Hey, Soriano bashers: hang on a second, I have something for you.
In the meantime, for the rest of you, the Cubs spotted the Astros a 2-0 lead, tied it, gave them the lead back, and then, with a spectacular five-run seventh inning, put the game away, insured it with a run in the 8th, and beat the Astros 9-7 in a game that had as much bad as good.

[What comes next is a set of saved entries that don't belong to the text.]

(* ===== verification/FuzzMmap.v ===== *)
(** * The fuzz target of memory maps, and the drivers of the fuzz targets

    [LLVMFuzzerTestOneInput] of [fuzzing/fuzz_bc_io_mmap.c] maps a file it makes with
    [mkstemp] and removes with [unlink], which are parameters; the loops of the four
    [main] functions feed the targets with bytes from [rand], a parameter too.  All of them
    end, without undefined behaviour, and hold nothing at their end. *)

From S2P Require Import Prelude Platform Objects Machine Scripted StreamIo Stream StreamLife Mmap.
From S2P Require Import InodeSet FilePath Fuzz.

(** ** Temporary files *)

Definition O_RDWR : Z := 2.
Definition O_EXCL : Z := 128.

(** [mkstemp] fills the template in and opens the file it names. *)
Class TempFiles (KN : Kernel) := {
  sys_mkstemp : kstate -> list Z -> sysret (Z * list Z) * kstate;
  sys_unlink : kstate -> list Z -> kstate;
}.

Class TempFilesLaws {KN : Kernel} (TF : TempFiles KN) : Prop := {
  sys_mkstemp_fd k template fd path k' : sys_mkstemp k template = (SysOk (fd, path), k') -> 0 <= fd;
  sys_mkstemp_patience k template r k' : sys_mkstemp k template = (r, k') -> (patience k' <= patience k)%nat;
  sys_unlink_patience k path : (patience (sys_unlink k path) <= patience k)%nat;
}.

Definition hint_of (n : Z) : bc_io_mmap_madvise_hint_t :=
  if decide (n = 0) then BC_IO_MADVISE_NORMAL
  else if decide (n = 1) then BC_IO_MADVISE_SEQUENTIAL
  else if decide (n = 2) then BC_IO_MADVISE_RANDOM
  else if decide (n = 3) then BC_IO_MADVISE_WILLNEED
  else BC_IO_MADVISE_DONTNEED.

Section fuzz_mmap.
Context {PF : Platform} {TF : TempFiles platform_kernel}.

(** The descriptor and the path, which is the template when the call fails. *)
Definition mkstemp (template : list Z) : M (Z * list Z) :=
  r ← syscall (fun k => sys_mkstemp k template)
        (fun r => [EvOpen (default template (snd <$> r)) (Z.lor (Z.lor O_RDWR O_CREAT) O_EXCL) (fst <$> r)]);
  mret (default (-1, template) r).

Definition unlink (path : list Z) : M unit := fun w =>
  Done (tt, after_call w (sys_unlink (env w) path) (errno w) []).

Definition fuzz_mmap_input (fuel : nat) (data : list Z) (size : Z) : M unit :=
  if decide (size < 4) then mret tt
  else
    '(fd, path) ← mkstemp (bytes_of_string "/tmp/bc_io_mmap_fuzz_XXXXXX");
    if decide (fd < 0) then mret tt
    else
      bytes ← lift (span data 0 size);
      write fd bytes;;
      close fd;;
      b0 ← lift (peek data 0);
      b1 ← lift (peek data 1);
      b2 ← lift (peek data 2);
      let options := mk_mmap_options true (bool_decide (Z.land b0 1 <> 0)) (bool_decide (Z.land b1 1 <> 0))
                       (hint_of (b2 mod 5)) 0 0 in
      map ← bc_io_mmap_file path options;
      (match map with
       | None => mret tt
       | Some map =>
           m ← load_map map;
           let '(base, mapped_size) := bc_io_mmap_get_data m in
           b3 ← lift (peek data 3);
           bc_io_mmap_advise m 0 mapped_size (hint_of (b3 mod 5));;
           bc_io_mmap_destroy fuel map
       end);;
      unlink path.

(** ** Drivers *)

Section drivers.
Context {G : Type} (rand : G -> Z * G).

Fixpoint fuzz_fill (turns : nat) (buffer : list Z) (j len : Z) (g : G) : res (list Z * G) :=
  if decide (j < len) then
    match turns with
    | O => OutOfFuel
    | S turns =>
        let '(r, g) := rand g in
        buffer ← poke buffer j (Z.land r 255);
        fuzz_fill turns buffer (j +u 1) len g
    end
  else Done (buffer, g).

(** The target is given the first [len] bytes of the buffer, which has [size]. *)
Fixpoint fuzz_iterate (iterations : nat) (size : Z) (target : list Z -> Z -> M unit) (buffer : list Z) (g : G)
    : M (list Z * G) :=
  match iterations with
  | O => mret (buffer, g)
  | S iterations =>
      let '(r, g) := rand g in
      let len := Z.rem r size in
      '(buffer, g) ← lift (fuzz_fill (Z.to_nat len) buffer 0 len g);
      target (ztake len buffer) len;;
      fuzz_iterate iterations size target buffer g
  end.

(** The drivers after their arguments are read: the number of iterations, the
    buffer as it is found and the generator after [srand]. *)
Definition fuzz_stream_main (turns fuel : nat) (address : Z) (iterations : nat) (buffer : list Z) (g : G) :=
  fuzz_iterate iterations 4096 (fun _ len => fuzz_stream_input turns fuel address len;; mret tt) buffer g.

Definition fuzz_inode_set_main (turns fuel : nat) (iterations : nat) (buffer : list Z) (g : G) :=
  fuzz_iterate iterations 4096 (fun data len => fuzz_inode_set_input turns fuel data len) buffer g.

Definition fuzz_path_join_main (base name output : list Z) (iterations : nat) (buffer : list Z) (g : G) :=
  fuzz_iterate iterations 2048 (fun data len => lift (fuzz_path_join_input base name output data len);; mret tt) buffer g.

Definition fuzz_mmap_main (fuel : nat) (iterations : nat) (buffer : list Z) (g : G) :=
  fuzz_iterate iterations 1024 (fun data len => fuzz_mmap_input fuel data len) buffer g.
End drivers.

(** ** The target *)

Section laws.
Context {PL : PlatformLaws PF} {TL : TempFilesLaws TF}.

Lemma mkstemp_spec template w :
  wf_world w ->
  wp (mkstemp template) (fun '(fd, _) w' =>
    evolved (heap w) (tokens (if decide (fd < 0) then [] else [RFd fd])) w w') w.
Proof.
  intros Hwf. apply wp_bind, wp_syscall.
  - intros [fd path] k Hk. pose proof (sys_mkstemp_fd _ _ _ _ _ Hk). apply sys_mkstemp_patience in Hk.
    apply wp_ret. simpl. rewrite decide_False by lia. solve_evolved.
  - intros e k Hk%sys_mkstemp_patience. apply wp_ret. simpl. solve_evolved.
Qed.

Lemma write_quiet fd bytes w : wp (write fd bytes) (fun _ w' => quiet w w') w.
Proof. apply wp_write; intros; split; try done; intros ?; held_lia. Qed.

Lemma advise_quiet m o n hint w : wp (bc_io_mmap_advise m o n hint) (fun _ w' => quiet w w') w.
Proof. unfold bc_io_mmap_advise. wp_run; split; try done; intros ?; held_lia. Qed.

Lemma unlink_spec path w : wf_world w -> wp (unlink path) (fun _ w' => evolved (heap w) nothing w w') w.
Proof.
  intros Hwf. unfold unlink, wp. simpl. pose proof (sys_unlink_patience (env w) path). solve_evolved.
Qed.

Lemma fuzz_mmap_spec fuel data w :
  wf_world w -> Forall is_byte data -> (patience (env w) < fuel)%nat ->
  wp (fuzz_mmap_input fuel data (zlen data)) (fun _ w' => evolved (heap w) nothing w w') w.
Proof.
  intros Hwf Hdata Hfuel. unfold fuzz_mmap_input. case_decide as Hsize; [by apply wp_ret, evolved_refl|].
  apply wp_bind. eapply wp_mono; [exact (mkstemp_spec _ w Hwf)|]. intros [fd path] w1 He1. simpl.
  case_decide as Hfd; [apply wp_ret; eapply evolved_ext; [exact He1|done|by intros r]|].
  apply wp_bind, wp_lift. rewrite span_in_range by lia.
  apply wp_bind. eapply wp_mono; [apply write_quiet|]. intros ? w2 Hq.
  pose proof (evolved_quiet _ _ Hq (evolved_wf _ _ _ _ He1)) as He2. rewrite (evolved_heap _ _ _ _ He1) in He2.
  apply wp_bind. eapply wp_mono; [eapply evolved_close, (evolved_trans _ _ _ _ _ _ _ He1 He2)|]. intros ? w3 He3.
  destruct (peek_Forall _ data 0 Hdata ltac:(lia)) as (b0 & -> & _).
  destruct (peek_Forall _ data 1 Hdata ltac:(lia)) as (b1 & -> & _).
  destruct (peek_Forall _ data 2 Hdata ltac:(lia)) as (b2 & -> & _).
  destruct (peek_Forall _ data 3 Hdata ltac:(lia)) as (b3 & E3 & _).
  do 3 apply wp_bind, wp_lift; simpl.
  assert (He : evolved (heap w) nothing w w3).
  { eapply evolved_ext; [exact He3|done|]. intros r. unfold nothing. simpl. lia. }
  apply wp_bind. eapply wp_mono; [apply mmap_file_owns; [apply He|done]|].
  rewrite (evolved_heap _ _ _ _ He). intros map w4 Hmap. apply wp_bind.
  eapply (wp_mono _ (fun _ w5 => evolved (heap w) nothing w w5)).
  { destruct map as [p|]; [destruct Hmap as (m & Hown)|].
    - apply wp_bind. eapply wp_load_map; [by eapply owns_map_load|]. unfold bc_io_mmap_get_data.
      apply wp_bind, wp_lift. rewrite E3. simpl. apply wp_bind. eapply wp_mono; [apply advise_quiet|].
      intros ? w5 Hq5. eapply wp_mono; [eapply destroy_owns; [by eapply owns_map_quiet|]|].
      { apply evolved_patience in He. lia. }
      intros ? w6 He6. eapply evolved_ext; [eapply evolved_trans; [exact He|exact He6]| |].
      + by rewrite (evolved_heap _ _ _ _ He).
      + by intros r.
    - apply wp_ret. eapply evolved_ext; [eapply evolved_trans; [exact He|exact Hmap]|done|by intros r]. }
  intros ? w5 He5. eapply wp_mono; [apply unlink_spec, He5|]. intros ? w6 He6.
  rewrite (evolved_heap _ _ _ _ He5) in He6.
  eapply evolved_ext; [eapply evolved_trans; [exact He5|exact He6]|done|by intros r].
Qed.

(** ** The drivers *)

Section drivers.
Context {G : Type} (rand : G -> Z * G).
Hypothesis rand_nonneg : forall g, 0 <= (rand g).1.

Lemma poke_byte (block : list Z) i v :
  0 <= i < zlen block -> Forall is_byte block -> is_byte v ->
  exists block', poke block i v = Done block' /\ zlen block' = zlen block /\ Forall is_byte block'.
Proof.
  intros Hi Hall Hv. rewrite poke_in_range by done. eexists. split; [done|].
  split; [apply zlen_insert|by apply Forall_insert].
Qed.

Lemma fuzz_fill_spec turns buffer j len g :
  0 <= j -> len <= zlen buffer -> zlen buffer < u64_modulus -> Forall is_byte buffer -> len - j <= Z.of_nat turns ->
  safe (fuzz_fill rand turns buffer j len g) (fun '(buffer', _) => zlen buffer' = zlen buffer /\ Forall is_byte buffer').
Proof.
  revert buffer j g. induction turns as [|turns IH]; intros buffer j g Hj Hlen Hmax Hall Hturns; simpl.
  { rewrite decide_False by lia. done. }
  case_decide as Hlt; [|done]. destruct (rand g) as [r g'].
  destruct (poke_byte buffer j (Z.land r 255)) as (buffer' & -> & Hl & Hall'); [lia|done| |].
  { change 255 with (Z.ones 8). rewrite Z.land_ones by lia. apply Z.mod_pos_bound. lia. }
  simpl. rewrite wrap64_small by (unfold is_u64; lia).
  eapply safe_mono; [apply IH; try done; lia|]. intros [b g2] [E H]. split; [lia|done].
Qed.

(** A driver is as good as its target on inputs shorter than the buffer. *)
Lemma fuzz_iterate_spec n size (target : list Z -> Z -> M unit) buffer g w w0 :
  (forall data w, Forall is_byte data -> zlen data < size -> wf_world w ->
     (patience (env w) <= patience (env w0))%nat ->
     wp (target data (zlen data)) (fun _ w' => evolved (heap w) nothing w w') w) ->
  0 < size < u64_modulus -> zlen buffer = size -> Forall is_byte buffer -> wf_world w ->
  (patience (env w) <= patience (env w0))%nat ->
  wp (fuzz_iterate rand n size target buffer g) (fun _ w' => evolved (heap w) nothing w w') w.
Proof.
  intros Htarget Hsize. revert buffer g w.
  induction n as [|n IH]; intros buffer g w Esize Hall Hwf Hpat; simpl; [by apply wp_ret, evolved_refl|].
  pose proof (rand_nonneg g) as Hr. destruct (rand g) as [r g']. simpl in Hr.
  set (len := Z.rem r size). assert (Hlen : 0 <= len < size) by (apply Z.rem_bound_pos; lia).
  apply wp_bind, wp_lift. eapply safe_mono; [apply fuzz_fill_spec; try done; lia|].
  intros [buffer' g2] [El Hall']. apply wp_bind.
  assert (Elen : zlen (ztake len buffer') = len) by (rewrite zlen_ztake; lia).
  eapply wp_mono.
  { rewrite <- Elen at 2. apply Htarget; [by apply Forall_take|lia|done|done]. }
  intros ? w1 He. eapply wp_mono; [apply (IH buffer'); [lia|done|apply He|]|].
  { apply evolved_patience in He. lia. }
  intros ? w2 He2. rewrite (evolved_heap _ _ _ _ He) in He2.
  eapply evolved_ext; [eapply evolved_trans; [exact He|exact He2]|done|by intros x].
Qed.

(** The four drivers, for any number of iterations. *)
Lemma fuzz_mmap_main_spec fuel n buffer g w :
  zlen buffer = 1024 -> Forall is_byte buffer -> wf_world w -> (patience (env w) < fuel)%nat ->
  wp (fuzz_mmap_main rand fuel n buffer g) (fun _ w' => evolved (heap w) nothing w w') w.
Proof.
  intros Hsize Hall Hwf Hfuel. eapply (fuzz_iterate_spec _ _ _ _ _ _ w); try done.
  intros data w1 Hdata _ Hwf1 Hpat. apply fuzz_mmap_spec; [done|done|lia].
Qed.

Lemma fuzz_stream_main_spec turns fuel address n buffer g w :
  zlen buffer = 4096 -> Forall is_byte buffer -> wf_world w -> 4096 <= Z.of_nat turns ->
  0 <= address -> address + 4096 < u64_modulus -> enough fuel BC_IO_STREAM_DEFAULT_MEMORY_CHUNK_SIZE w ->
  wp (fuzz_stream_main rand turns fuel address n buffer g) (fun _ w' => evolved (heap w) nothing w w') w.
Proof.
  intros Hsize Hall Hwf Hturns Ha Hmax Hfuel. eapply (fuzz_iterate_spec _ _ _ _ _ _ w); try done.
  intros data w1 Hdata Hlen Hwf1 Hpat. pose proof (zlen_nonneg data). apply wp_bind.
  eapply wp_mono; [apply fuzz_stream_spec; [done|lia|unfold is_u64; lia|unfold is_u64; lia|]|].
  - unfold enough in *. lia.
  - intros r w2 [He _]. by apply wp_ret.
Qed.

Lemma fuzz_inode_set_main_spec turns fuel n buffer g w :
  zlen buffer = 4096 -> Forall is_byte buffer -> wf_world w ->
  4096 <= Z.of_nat turns -> 64 + 3 * 4096 <= Z.of_nat fuel ->
  wp (fuzz_inode_set_main rand turns fuel n buffer g) (fun _ w' => evolved (heap w) nothing w w') w.
Proof.
  intros Hsize Hall Hwf Hturns Hfuel. eapply (fuzz_iterate_spec _ _ _ _ _ _ w); try done.
  intros data w1 Hdata Hlen Hwf1 Hpat. apply fuzz_inode_set_spec; [done|unfold u64_modulus; lia|lia..].
Qed.

Lemma fuzz_path_join_main_spec base name output n buffer g w :
  zlen base = 256 -> zlen name = 256 -> zlen output = FUZZ_PATH_JOIN_BUFFER_CAPACITY ->
  zlen buffer = 2048 -> Forall is_byte buffer -> wf_world w ->
  wp (fuzz_path_join_main rand base name output n buffer g) (fun _ w' => evolved (heap w) nothing w w') w.
Proof.
  intros Hb Hn Ho Hsize Hall Hwf. eapply (fuzz_iterate_spec _ _ _ _ _ _ w); try done.
  intros data w1 Hdata Hlen Hwf1 Hpat. apply wp_bind, wp_lift.
  eapply safe_mono; [apply fuzz_path_join_defined; try done; unfold u64_modulus; lia|].
  intros r _. by apply wp_ret, evolved_refl.
Qed.

(** ** Properties *)

(** C40. Fuzzing the maps finds nothing.  For every number of iterations, every
    generator of random numbers and whatever the kernel and the allocator answer,
    the driver of [fuzz_bc_io_mmap.c] writes only inside its buffer, every run of
    the target on the bytes drawn is defined and ends, whichever of its files,
    mappings and maps could be made, and at the end every descriptor, mapping and
    block has been given back. *)
Theorem fuzz_mmap_main_balanced fuel n buffer g w :
  zlen buffer = 1024 -> Forall is_byte buffer -> wf_world w -> (patience (env w) < fuel)%nat ->
  wp (fuzz_mmap_main rand fuel n buffer g) (fun _ w' => heap w' = heap w /\ forall x, held w' x = held w x) w.
Proof.
  intros. eapply wp_mono; [by apply fuzz_mmap_main_spec|]. by intros ? w' ?%evolved_balanced.
Qed.
End drivers.
End laws.
End fuzz_mmap.

(** ** Witnesses *)

(** A file system that always finds a name, and a generator that counts. *)
#[local] Instance numbered_files : TempFiles scripted_kernel := {|
  sys_mkstemp k template := (SysOk (9, template ++ [49]), k);
  sys_unlink k path := k;
|}.

#[local] Instance numbered_files_laws : TempFilesLaws numbered_files.
Proof. split; simpl; intros; by simplify_eq. Qed.

Definition counter (g : nat) : Z * nat := (Z.of_nat (7 + g), S g).

Definition fuzz_script : script := mk_script [] [] [SysErr EINTR] [] [SysErr ENOMEM] [] [].

Example fuzz_mmap_run :
  safe (fuzz_mmap_main counter 5 3 (zrepeat 171 1024) 1%nat (scripted_world fuzz_script))
    (fun '((buffer, _), w) => zlen buffer = 1024 /\ bool_decide (heap w = ∅) = true).
Proof. vm_compute. by split. Qed.

Lemma fuzz_mmap_main_balanced_witness :
  wp (fuzz_mmap_main counter 5 3 (zrepeat 171 1024) 1%nat)
    (fun _ w' => heap w' = ∅ /\ forall x, held w' x = 0) (scripted_world fuzz_script).
Proof.
  apply (fuzz_mmap_main_balanced counter ltac:(intros g; unfold counter; simpl; lia)
           5 3 (zrepeat 171 1024) 1%nat (scripted_world fuzz_script)).
  - concrete.
  - apply Forall_replicate. unfold is_byte. lia.
  - apply scripted_world_wf.
  - concrete.
Defined.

Since I did the good news/bad news thing yesterday, a little more conventional analysis today. First of all, "spectacular" doesn't apply just to the Cubs' 7th-inning rally. It also describes today's weather, a gorgeous, not-a-cloud-in-the-sky, mid-60's day of the sort that we rarely have in Chicago this early in April. (We're getting another one tomorrow, not quite as nice, but still better than 90% of early-April days.) The wind was blowing out -- to different fields at different times. When Derrek Lee slammed his second HR of the year to right-center, it did have a little help from the wind out that way. At other times it was blowing straight at us in left field., although Carlos Lee's HR to left in the 4th, which gave the Astros a 3-2 lead at the time, didn't need any assistance to leave the premises.
Jason Marquis was... well, OK. He allowed a run in the first, on a single that just got up the middle, a stolen base (Hey, Geovany Soto! What happened to that arm you showed us last September?), another infield single that Aramis Ramirez couldn't field, and a 1-6-3 DP (the first of two such DP's -- Marquis fielded his position well today). Marquis slogged into the 6th inning, trailing 3-2 and having gotten 11 outs on ground balls. But after back-to-back doubles followed an error given to D-Lee (couldn't figure that one out, it looked like a throwing error to me), and a hard line drive by Miguel Tejada at Kosuke Fukudome, Lou had had enough. Marquis did OK at the plate today, hitting a double and driving in a run in the 2nd, and then reaching on a throw that Ty Wigginton bounced off the tarp into the stands. (Last year that ball would NOT have made the seats, as the tarp was not there; the ball would have bounced off the bricks and back to the first baseman.) Marquis wound up at second, and ill-advisedly took off to third on a fly ball by Soriano, and was thrown out.
I can't say enough good things about Kevin Hart. He took over, striking out Wigginton and Mark Loretta, and despite giving up a triple in the next inning, escaped unscored-upon. For that he got his first major league win when the Cubs put up their five-spot in the 7th.
The five-run inning was a beauty to behold. Never mind the poor at-bat by Soriano in that inning, the rest of the inning was well-done by everyone. Ryan Theriot worked a walk. Pinch-hitter Mike Fontenot singled. Even Soriano's out resulted in two bases advanced, and then Reed Johnson's deep grounder to short scored a run. D-Lee singled in the tying run, and then, to me, the key at-bat of the inning occurred. With two out Cecil Cooper replaced Roy Oswalt with Oscar Villareal and Aramis Ramirez worked him for a walk. Now, you'll say of course that was key, because if he makes an out, the inning's over, and you'd be right, but the walk brought Fukudome to bat -- again, it's only five days, but I do not think I've seen Fukudome have a bad at-bat yet -- and he doubled in two runs. (Dome had also bunted for a hit in the sixth, on his own according to Lou's postgame press conference, and that advanced Lee, who had doubled, to third, where he scored on a wild pitch.) Mark DeRosa's double completed the scoring; even though Geovany Soto struck out to end the inning, it was one of the best long-sequence offensive explosions I've seen from this team in a long time.
So stop worrying about the offense so much! 14 hits, two walks, nine runs. Works for me. (Roy Oswalt didn't strike out anyone today and is 0-2 so far this year with a 6.00 ERA. And if he's not "on", the Astros staff is in big trouble.)
Bob Howry -- will someone tell him to pretend it's August? His fastball was flat today, and he gave up three hits and two runs before Carlos Marmol bailed him out, and Kerry Wood finished up with an uneventful (but no-strikeout) ninth, again hitting 96 on the ballpark speed pitch meter.
Now, about Mr. Soriano. Dave, who thinks Soriano is overrated and "not a team player", said that tomorrow would be a good day to give Soriano a day off. We all know he's a streak hitter, and he had a bad start like this last year, too. A day off, just to keep him from pressing, is, I think, an excellent idea. Give Daryle Ward the start in LF against Brandon Backe.
Win tomorrow, with Z on the mound, and you have a 3-3 homestand -- not ideal, but far better than we might have guessed a couple of days ago.
Finally, Fukudome got a standing ovation, as you might imagine, after his two-run double in the 7th. When he returned to RF, he bowed politely to everyone in the bleachers. Five days and he's already a fan favorite. He's exactly as advertised. I can't think of a better signing that Jim Hendry could have made this offseason.